As you will see, I've changed the way some things work quite drastically:
There is one common event for receiving both short and long messages, check out the Console Test app to see examples.
Short and long messages are both sent via the same method (as an IMidiMessage).
Combined messages such as 14bit controllers, RPNs etc implement IEnumerable<IMidiMessage>, and can sent by simply calling the Send method overload.
The raw bytes received are available in e.MidiMessage.ToByteArray() as requested.
Program changes, controllers etc have the standard names defined in enums - or you can use a numeric value if needed.
Many classes have static readonly instances of commonly required things or static methods that with the required parameters will create commonly required instances.
There are many other things too, but as you can see, this is now nearing a complet project!
If you have any issues, let me know and I'll happily look into them.
Just the stream stuff to do now I think, and MIDI file/sysex dump file handling if I decide to add it (I may add some more Universal System Exclusive static stuff too). Then, an article to write - should be fun
Just an FYI... When closing the app, it tends to hang on the "InternalReset()" when comparing "NativeMethods.midiInReset(handle)". It never exits unless I bypass the if statement completely. This is the first I've had time to play with the latest code.
The issue is actually caused by line 454. If I remark 454, and the brackets associated with that if statement, all works as expected. I also verified it to hang on the actual statement NativeMethods.midiInReset(handle) by inserting it above line 454 in a console.write command.
Not sure if it matters, but I'm testing this with Maple Virtual Midi Cable. Perhaps its a problem with that. I don't have this on my other machine that I'm using the controller on, and haven't had time to verify it on that machine.
I can't test with Maple Virtual Midi Cable as it won't run on Win 7 x64. I have to suspect that there is a problem with their driver as it works fine with all my MidiMan and MAudio hardware, as well as with MidiYoke.

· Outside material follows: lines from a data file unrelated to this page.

Lemma worker_iteration_full_buffer_witness :
  worker_iteration bare_world 0 (replicate 2048 "A"%char) one_client = None.
Proof.
  apply (worker_iteration_full_buffer bare_world 0 one_client
           (replicate 2048 "A"%char)).
  - vm_compute. lia.
  - apply Forall_take, Forall_replicate. discriminate.
Defined.

(** For a worker whose slot is active at the head of the loop, entry and
    resumption at [recv] are the same run. *)
Lemma resume_connection_at_head slot first rest st c :
  connections st !! slot = Some c ->
  active c <> 0 ->
  handle_connection slot (first :: rest) st
  = resume_connection slot first rest st.
Proof.
  intros Hc Hact. apply is_active_true in Hact.
  unfold handle_connection, resume_connection. destruct first as [w data].
  simpl. rewrite Hc, Hact.
  by destruct (worker_iteration w slot data st) as [[[|] st1]|].
Qed.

There seems to be something a little odd. There are 8 buffers assigned when Record is called. Every time one is used, another is assigned to take it's place unless the input is closing or resetting, so the first time line 454 is hit, there should be 8 buffers, even if you have received data.

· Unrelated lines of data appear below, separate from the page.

(** * The MCP coordinator: agent registry, task ledger and dispatcher

    A shallow embedding of [ai-dashboard-mcp/src/models/user.py] (the
    persisted records) and [ai-dashboard-mcp/src/routes/mcp.py] (the
    request handlers), followed by the properties of the handlers.

    Conventions of the embedding:
    - a [datetime] is a [Z] (microseconds since the epoch);
    - [datetime.utcnow()] is read several times while one request is
      handled; a handler receives [utcnow : nat -> timestamp], the k-th
      reading of the clock during the request;
    - a JSON document (task parameters, task result, capabilities) is
      carried as its serialised text, which is what the columns hold;
    - a handler returns the Flask pair (body, status code) and, when it
      writes, the store as committed at the end of the request;
    - what the declarations of user.py make the session do at a commit
      ([onupdate] of [Agent.updated_at], the de-association of the tasks of
      a deleted agent) is part of the commit of the handler concerned. *)

From Stdlib Require Import ZArith Lia.
From stdpp Require Import gmap strings list fin_maps sorting pretty.

Local Open Scope Z_scope.
Local Open Scope string_scope.

Definition timestamp := Z.
Definition json := string.

(** ** models/user.py *)

Module Agent.
Record t := mk {
    id : string;
    name : string;
    description : string;
    endpoint : string;
    capabilities : option json;
    status : string;
    last_heartbeat : timestamp;
    created_at : timestamp;
    updated_at : timestamp
  }.

#[global] Instance eq_dec : EqDecision t.
Proof. solve_decision. Defined.

Definition set_name (v : string) (a : t) : t :=
    mk (id a) v (description a) (endpoint a) (capabilities a) (status a)
       (last_heartbeat a) (created_at a) (updated_at a).
Definition set_description (v : string) (a : t) : t :=
    mk (id a) (name a) v (endpoint a) (capabilities a) (status a)
       (last_heartbeat a) (created_at a) (updated_at a).
Definition set_endpoint (v : string) (a : t) : t :=
    mk (id a) (name a) (description a) v (capabilities a) (status a)
       (last_heartbeat a) (created_at a) (updated_at a).
(** [set_capabilities]: [self.capabilities = json.dumps(capabilities_list)] *)
Definition set_capabilities (v : json) (a : t) : t :=
    mk (id a) (name a) (description a) (endpoint a) (Some v) (status a)
       (last_heartbeat a) (created_at a) (updated_at a).
Definition set_status (v : string) (a : t) : t :=
    mk (id a) (name a) (description a) (endpoint a) (capabilities a) v
       (last_heartbeat a) (created_at a) (updated_at a).
Definition set_last_heartbeat (v : timestamp) (a : t) : t :=
    mk (id a) (name a) (description a) (endpoint a) (capabilities a) (status a)
       v (created_at a) (updated_at a).
Definition set_updated_at (v : timestamp) (a : t) : t :=
    mk (id a) (name a) (description a) (endpoint a) (capabilities a) (status a)
       (last_heartbeat a) (created_at a) v.
End Agent.

Module Task.
Record t := mk {
    id : Z;
    task_id : string;
    agent_id : string;
    task_type : string;
    parameters : option json;
    status : string;
    result : option json;
    error_message : option string;
    priority : Z;
    created_at : timestamp;
    started_at : option timestamp;
    completed_at : option timestamp
  }.

#[global] Instance eq_dec : EqDecision t.
Proof. solve_decision. Defined.

Definition set_status (v : string) (k : t) : t :=
    mk (id k) (task_id k) (agent_id k) (task_type k) (parameters k) v
       (result k) (error_message k) (priority k) (created_at k)
       (started_at k) (completed_at k).
(** [set_parameters]: [self.parameters = json.dumps(parameters_dict)] *)
Definition set_parameters (v : json) (k : t) : t :=
    mk (id k) (task_id k) (agent_id k) (task_type k) (Some v) (status k)
       (result k) (error_message k) (priority k) (created_at k)
       (started_at k) (completed_at k).
(** [set_result]: [self.result = json.dumps(result_dict)] *)
Definition set_result (v : json) (k : t) : t :=
    mk (id k) (task_id k) (agent_id k) (task_type k) (parameters k) (status k)
       (Some v) (error_message k) (priority k) (created_at k)
       (started_at k) (completed_at k).
Definition set_error_message (v : string) (k : t) : t :=
    mk (id k) (task_id k) (agent_id k) (task_type k) (parameters k) (status k)
       (result k) (Some v) (priority k) (created_at k)
       (started_at k) (completed_at k).
Definition set_started_at (v : timestamp) (k : t) : t :=
    mk (id k) (task_id k) (agent_id k) (task_type k) (parameters k) (status k)
       (result k) (error_message k) (priority k) (created_at k)
       (Some v) (completed_at k).
Definition set_completed_at (v : timestamp) (k : t) : t :=
    mk (id k) (task_id k) (agent_id k) (task_type k) (parameters k) (status k)
       (result k) (error_message k) (priority k) (created_at k)
       (started_at k) (Some v).
End Task.

(** ** The store

    The [agent] table is keyed by its primary key [Agent.id]; the [task]
    table is the list of its rows in storage (rowid) order. *)

Record Store := mkStore {
  agents : gmap string Agent.t;
  tasks : list Task.t
}.

(** ** Responses and exceptions *)

Record SystemStatus := mkSystemStatus {
  agents_active : nat;
  agents_inactive : nat;
  agents_error : nat;
  agents_total : nat;
  tasks_pending : nat;
  tasks_running : nat;
  tasks_completed : nat;
  tasks_failed : nat;
  tasks_total : nat;
  status_timestamp : timestamp
}.

(** The JSON bodies the handlers build with [jsonify]. *)
Inductive body :=
  | ErrorBody (msg : string)            (* {'error': msg} *)
  | StatusBody (s : string)             (* {'status': s} *)
  | AgentBody (a : Agent.t)             (* agent.to_dict() *)
  | TaskBody (k : Task.t)               (* task.to_dict() *)
  | TaskListBody (l : list Task.t)      (* [task.to_dict() for task in tasks] *)
  | SystemStatusBody (s : SystemStatus)
  | EmptyBody.                          (* '' *)

Definition response : Type := body * Z.

(** What the library calls used by the handlers raise: [get_or_404] and
    [first_or_404] abort with werkzeug's [NotFound] (an [HTTPException],
    hence an [Exception]); a flush that violates a constraint raises
    [IntegrityError]; a flush that binds an integer SQLite cannot hold
    raises [OverflowError]. *)
Inductive exn :=
  | NotFound
  | IntegrityError (msg : string)
  | OverflowError (msg : string).

Inductive outcome (A : Type) :=
  | Return (a : A)
  | Raise (e : exn).
Arguments Return {A} a.
Arguments Raise {A} e.

#[global] Instance outcome_ret : MRet outcome := λ A a, Return a.
#[global] Instance outcome_bind : MBind outcome := λ A B f m,
  match m with
  | Return a => f a
  | Raise e => Raise e
  end.

(** [Model.query.get_or_404(..)] and [query.first_or_404()]. *)
Definition or_404 {A} (o : option A) : outcome A :=
  match o with
  | Some a => Return a
  | None => Raise NotFound
  end.

(** [try: ... except Exception as e: return jsonify({'error': 'Internal
    server error'}), 500]: every exception of the body, the 404 abort
    included, ends in the 500 answer; nothing the body wrote is committed. *)
Definition try_except (st : Store) (b : outcome (response * Store))
  : response * Store :=
  match b with
  | Return r => r
  | Raise _ => ((ErrorBody "Internal server error", 500), st)
  end.

(** A view function without [try]: Flask turns the abort into the 404
    answer. *)
Definition flask_view (b : outcome response) : response :=
  match b with
  | Return r => r
  | Raise NotFound => (ErrorBody "Not Found", 404)
  | Raise (IntegrityError _) => (ErrorBody "Internal Server Error", 500)
  | Raise (OverflowError _) => (ErrorBody "Internal Server Error", 500)
  end.

(** ** routes/mcp.py: the agent registry *)

(** The JSON body of POST /agents; a key is [None] when it is not in
    [data]. *)
Module Registration.
Record t := mk {
  id : option string;
  name : option string;
  endpoint : option string;
  description : option string;
  capabilities : option json
}.
End Registration.

(** [Agent.query.get(id)] / [Agent.query.filter_by(id=..).first()] *)
Definition get_agent_row (st : Store) (agent_id : string) : option Agent.t :=
  agents st !! agent_id.

Definition get_agent (st : Store) (agent_id : string) : response :=
  flask_view (
    agent ← or_404 (get_agent_row st agent_id);
    mret (AgentBody agent, 200)).

(** [for field in ['id', 'name', 'endpoint']: if field not in data] *)
Definition missing_registration_field (data : Registration.t) : option string :=
  match Registration.id data, Registration.name data, Registration.endpoint data with
  | None, _, _ => Some "id"
  | Some _, None, _ => Some "name"
  | Some _, Some _, None => Some "endpoint"
  | Some _, Some _, Some _ => None
  end.

Definition register_agent (utcnow : nat → timestamp) (data : Registration.t)
    (st : Store) : response * Store :=
  try_except st (
    match missing_registration_field data with
    | Some field =>
        mret ((ErrorBody ("Missing required field: " +:+ field), 400), st)
    | None =>
        let id := default "" (Registration.id data) in
        match get_agent_row st id with
        | Some existing_agent =>
            mret ((ErrorBody "Agent with this ID already exists", 409), st)
        | None =>
            (* the three datetime columns take their insert default *)
            let agent :=
              Agent.mk id
                (default "" (Registration.name data))
                (default "" (Registration.description data))
                (default "" (Registration.endpoint data))
                None "active" (utcnow 0%nat) (utcnow 1%nat) (utcnow 2%nat) in
            let agent :=
              match Registration.capabilities data with
              | Some c => Agent.set_capabilities c agent
              | None => agent
              end in
            mret ((AgentBody agent, 201),
                  mkStore (<[id := agent]> (agents st)) (tasks st))
        end
    end).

Perhaps there is something going wrong for you in Callback? The buffers are returned to there which will reduce the count to 7 when the first SysEx is received, but should be re-added in the block from line 280. Can you put breakpoints on:
Line 253 and check the value of wMsg it should be 964. This should get hit 9 times - the first time SysEx is received, then once for each of the 8 buffers when midiInReset is called.

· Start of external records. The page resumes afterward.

(** * web-serial: the stream ingestion and transmission engine

    A shallow embedding of the serial terminal's core: the hex converters
    ([utils/converters]), the log store with its merge and eviction policy
    ([addLog]), the frequency meter, the connection handlers and the two
    send paths ([sendData], [handleFileSend]) of the [App] component.

    Conventions.
    - A [Uint8Array] is a [list byte].
    - A JavaScript string is a [string]; a character outside ASCII is held
      as its UTF-8 bytes.  The code only ever tests characters against the
      hex digits and the line feed, concatenates, and measures parity of a
      string made of hex digits, and none of these tell the two
      representations apart.
    - A JavaScript number that is an index or a length is a [nat] or a [Z];
      the one floating-point computation (the progress percentage) is done
      in IEEE binary64 with the Standard Library's [SpecFloat]. *)

From Stdlib Require Import ZArith NArith List String Ascii Lia Bool Arith.
From Stdlib.Strings Require Import Byte.
From Stdlib Require Import HexadecimalString DecimalString SpecFloat.
From Stdlib Require Import Sorted FinFun.
Import ListNotations.


(** ** JavaScript library functions used by the code *)

Module Js.

(** A thrown [Error] carries its message. *)
Inductive exn : Type := Error (message : string).

Definition message (e : exn) : string := let (m) := e in m.

(** A computation that returns or throws. *)
Inductive result (A : Type) : Type :=
| Ok (v : A)
| Throw (e : exn).
Arguments Ok {A} v.
Arguments Throw {A} e.

(** The [TypeError] with which [cancel] rejects on a reader that has
    released its stream (Streams standard; the message is Chromium's,
    and nothing in the page reads it). *)
Definition released_reader_error : exn :=
  Error "This readable stream reader has been released and cannot be used to cancel its previous owner stream".

(** Relative index of [slice]: negative counts from the end, and the
    result is clamped to [0, len]. *)
Definition rel_index (len : nat) (i : Z) : nat :=
  if (i <? 0)%Z then Z.to_nat (Z.max (Z.of_nat len + i) 0)
  else Nat.min (Z.to_nat i) len.

(** [arr.slice(start)] *)
Definition slice_from {A : Type} (start : Z) (arr : list A) : list A :=
  skipn (rel_index (List.length arr) start) arr.

(** [arr.slice(start, end)] *)
Definition slice {A : Type} (start stop : Z) (arr : list A) : list A :=
  let k := rel_index (List.length arr) start in
  let final := rel_index (List.length arr) stop in
  firstn (final - k) (skipn k arr).

(** [s.padStart(n, c)] for a one-character filler. *)
Definition padStart (n : nat) (c : ascii) (s : string) : string :=
  (string_of_list_ascii (repeat c (n - String.length s)) ++ s)%string.

Definition upper_char (c : ascii) : ascii :=
  let n := nat_of_ascii c in
  if (97 <=? n) && (n <=? 122) then ascii_of_nat (n - 32) else c.

(** [s.toUpperCase()] *)
Fixpoint toUpperCase (s : string) : string :=
  match s with
  | EmptyString => EmptyString
  | String c r => String (upper_char c) (toUpperCase r)
  end.

(** [n.toString(16)]: lower-case digits, no leading zero. *)
Definition toString16 (n : N) : string :=
  HexadecimalString.NilZero.string_of_uint (N.to_hex_uint n).

(** [n.toString()] for a natural number. *)
Definition toString10 (n : nat) : string :=
  DecimalString.NilZero.string_of_uint (Nat.to_uint n).

(** Value of a hexadecimal digit, [None] for any other character. *)
Definition hex_value (c : ascii) : option N :=
  let n := N_of_ascii c in
  if (48 <=? n)%N && (n <=? 57)%N then Some (n - 48)%N
  else if (65 <=? n)%N && (n <=? 70)%N then Some (n - 55)%N
  else if (97 <=? n)%N && (n <=? 102)%N then Some (n - 87)%N
  else None.

(** The character class [[0-9A-Fa-f]]. *)
Definition is_hex_digit (c : ascii) : bool :=
  match hex_value c with Some _ => true | None => false end.

(** The digits read by [parseInt(s, 16)]: the longest prefix of hex
    digits, accumulated from the left. *)
Fixpoint parse_digits16 (acc : N) (s : string) : N :=
  match s with
  | EmptyString => acc
  | String c r =>
      match hex_value c with
      | Some d => parse_digits16 (16 * acc + d)%N r
      | None => acc
      end
  end.

(** [parseInt(s, 16)] on a string free of blanks, sign and [0x] prefix;
    [None] is [NaN]. *)
Definition parseInt16 (s : string) : option N :=
  match s with
  | EmptyString => None
  | String c _ =>
      if is_hex_digit c then Some (parse_digits16 0 s) else None
  end.

(** Storing a number into a [Uint8Array] cell: [NaN] becomes 0, an
    integer is reduced modulo 256. *)
Definition to_uint8 (v : option N) : byte :=
  match v with
  | None => x00
  | Some n => match Byte.of_N (n mod 256) with Some b => b | None => x00 end
  end.

(** [(text.match(/\n/g) || []).length] *)
Fixpoint count_newlines (s : string) : nat :=
  match s with
  | EmptyString => 0
  | String c r =>
      (if Ascii.eqb c "010"%char then 1 else 0) + count_newlines r
  end.

(** IEEE binary64. *)
Definition prec : Z := 53.
Definition emax : Z := 1024.

Definition number : Type := spec_float.

Definition of_int (n : Z) : number := binary_normalize prec emax n 0 false.
Definition div (x y : number) : number := SFdiv prec emax x y.
Definition mul (x y : number) : number := SFmul prec emax x y.

(** [Math.round(x)]: the integer nearest to [x], ties towards +infinity,
    a negative [x] that rounds to zero giving [-0]; a [NaN], an infinity
    or a zero is returned as it is, and so is a finite [m * 2^e] with
    [e >= 0], which is an integer. *)
Definition Math_round (x : number) : number :=
  match x with
  | S754_finite s m e =>
      let v := if s then Z.neg m else Z.pos m in
      if (0 <=? e)%Z then x
      else
        let n := ((2 * v + 2 ^ (- e)) / 2 ^ (- e + 1))%Z in
        if s && (n =? 0)%Z then S754_zero true else of_int n
  | _ => x
  end.

End Js.

(** ** utils/converters *)

Module Converters.
Import Js.

Definition hex_of_byte (b : byte) : string :=
  toUpperCase (padStart 2 "0"%char (toString16 (Byte.to_N b))).

Definition uint8ArrayToHex (arr : list byte) : string :=
  String.concat " " (map hex_of_byte arr).

(** [hex.replace(/[^0-9A-Fa-f]/g, '')] *)
Fixpoint strip_non_hex (s : string) : string :=
  match s with
  | EmptyString => EmptyString
  | String c r =>
      if is_hex_digit c then String c (strip_non_hex r) else strip_non_hex r
  end.

Definition invalid_hex_message : string := "无效的十六进制字符串".

Definition hexToUint8Array (hex : string) : result (list byte) :=
  let cleanHex := strip_non_hex hex in
  if negb (String.length cleanHex mod 2 =? 0) then
    Throw (Error invalid_hex_message)
  else
    Ok (map (fun k => to_uint8 (parseInt16 (substring (2 * k) 2 cleanHex)))
            (seq 0 (String.length cleanHex / 2))).

(** [new TextEncoder().encode(str)]: the UTF-8 bytes of the string. *)
Definition stringToUint8Array (str : string) : list byte :=
  list_byte_of_string str.

End Converters.

(** ** types *)

Module Types.

Inductive LogType : Type := rx | tx | info | error.

Definition is_rx (t : LogType) : bool :=
  match t with rx => true | _ => false end.

(** Modelled from the spec: the declaration of [LogEntry] (types.ts) is
    not among the sources.  The fields are the five that [addLog] writes
    ([id], [timestamp], [type], [data], [text]) and the [byteCount] that
    the spec lists and the terminal's status bar reads.  An object
    literal that leaves a property out has it [undefined]: [None]. *)
Record LogEntry : Type := mkLogEntry {
  id : string;
  timestamp : Z;
  type : LogType;
  data : list byte;
  text : string;
  byteCount : option nat
}.

Inductive DisplayMode : Type := Text | Hex.

(** Modelled from the spec: the transfer variants of types.ts; only [Raw]
    appears in the sources and [handleFileSend] never reads the mode. *)
Inductive FileSendMode : Type := Raw | XModem | YModem.

(** A stream reader as [readerRef] sees it: it holds the lock of the
    port's inbound stream, or it has given the lock back
    ([reader.releaseLock()]) and is of no further use. *)
Inductive Reader : Type := Locked | Released.

Record SerialPort : Type := mkPort {
  writable : bool   (* [port.writable] is not null *)
}.

Record File : Type := mkFile {
  name : string;
  contents : list byte   (* what [file.arrayBuffer()] resolves to *)
}.

Record FileSendOptions : Type := mkOptions {
  mode : FileSendMode;
  throttleBytes : Z;
  throttleMs : Z
}.

End Types.

(** ** The App component *)

Module App.
Import Js Types Converters.

(** The component's state cells ([useState]), its refs ([useRef]) and the
    two things of the world the handlers touch: the writer lock of the
    port's outbound stream and the count of values drawn so far from
    [Math.random] and [new Date]. *)
Record State : Type := mkState {
  port : option SerialPort;
  isConnected : bool;
  isAutoLineBreak : bool;
  isPaused : bool;
  logs : list LogEntry;
  lineFrequency : nat;
  readerRef : option Reader;      (* [None] is [null] *)
  keepReadingRef : bool;
  isPausedRef : bool;
  newlineCountRef : nat;
  lastFrequencyUpdateRef : Z;
  writerLocked : bool;
  writeCalls : nat;               (* calls of [writer.write] so far *)
  draws : nat
}.

Definition initial (now : Z) : State :=
  {| port := None; isConnected := false; isAutoLineBreak := false;
     isPaused := false; logs := []; lineFrequency := 0;
     readerRef := None; keepReadingRef := true; isPausedRef := false;
     newlineCountRef := 0; lastFrequencyUpdateRef := now;
     writerLocked := false; writeCalls := 0; draws := 0 |}.

Definition setPort (v : option SerialPort) (st : State) : State :=
  {| port := v; isConnected := isConnected st;
     isAutoLineBreak := isAutoLineBreak st; isPaused := isPaused st;
     logs := logs st; lineFrequency := lineFrequency st;
     readerRef := readerRef st; keepReadingRef := keepReadingRef st;
     isPausedRef := isPausedRef st; newlineCountRef := newlineCountRef st;
     lastFrequencyUpdateRef := lastFrequencyUpdateRef st;
     writerLocked := writerLocked st; writeCalls := writeCalls st;
     draws := draws st |}.

Definition setIsConnected (v : bool) (st : State) : State :=
  {| port := port st; isConnected := v;
     isAutoLineBreak := isAutoLineBreak st; isPaused := isPaused st;
     logs := logs st; lineFrequency := lineFrequency st;
     readerRef := readerRef st; keepReadingRef := keepReadingRef st;
     isPausedRef := isPausedRef st; newlineCountRef := newlineCountRef st;
     lastFrequencyUpdateRef := lastFrequencyUpdateRef st;
     writerLocked := writerLocked st; writeCalls := writeCalls st;
     draws := draws st |}.

(** [setIsPaused(v)]; the effect that copies [isPaused] into
    [isPausedRef] runs with the render that follows. *)
Definition setIsPaused (v : bool) (st : State) : State :=
  {| port := port st; isConnected := isConnected st;
     isAutoLineBreak := isAutoLineBreak st; isPaused := v;
     logs := logs st; lineFrequency := lineFrequency st;
     readerRef := readerRef st; keepReadingRef := keepReadingRef st;
     isPausedRef := v; newlineCountRef := newlineCountRef st;
     lastFrequencyUpdateRef := lastFrequencyUpdateRef st;
     writerLocked := writerLocked st; writeCalls := writeCalls st;
     draws := draws st |}.

Definition setLogs (v : list LogEntry) (st : State) : State :=
  {| port := port st; isConnected := isConnected st;
     isAutoLineBreak := isAutoLineBreak st; isPaused := isPaused st;
     logs := v; lineFrequency := lineFrequency st;
     readerRef := readerRef st; keepReadingRef := keepReadingRef st;
     isPausedRef := isPausedRef st; newlineCountRef := newlineCountRef st;
     lastFrequencyUpdateRef := lastFrequencyUpdateRef st;
     writerLocked := writerLocked st; writeCalls := writeCalls st;
     draws := draws st |}.

Definition setLineFrequency (v : nat) (st : State) : State :=
  {| port := port st; isConnected := isConnected st;
     isAutoLineBreak := isAutoLineBreak st; isPaused := isPaused st;
     logs := logs st; lineFrequency := v;
     readerRef := readerRef st; keepReadingRef := keepReadingRef st;
     isPausedRef := isPausedRef st; newlineCountRef := newlineCountRef st;
     lastFrequencyUpdateRef := lastFrequencyUpdateRef st;
     writerLocked := writerLocked st; writeCalls := writeCalls st;
     draws := draws st |}.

Line 276: Does it get hit? I'm suspecting not from what you describe. If not, the call to midiInUnprepareHeader on line 274 may be failing. If so, refactor that line so you can capture the result and let me know what the value is.
Line 288: Does it get hit? If the above succeeded then it's possible that midiInPrepareHeader or midiInAddBuffer are failing on lines 285 and 286. If so, refactor and call the two functions separately and let me know the return result(s).
It's very important that midiInReset is called so that the buffers can be returned by Windows, unprepared and freed - all this while the handle is still valid. Bypassing it may get the program to the end but could eventually cause RAM access problems without a reboot, BSOD or just an entire system hang/freeze.
I did consider creating a custom MidiException class and throwing an instance when a function returned non-zero. I decided against it in the end as it's important that everything gets disposed while live and not during a later GC. Halting on an exception would have made that impossible.
If we can't get to the bottom of this I will add some logging so the error codes are captured and saved.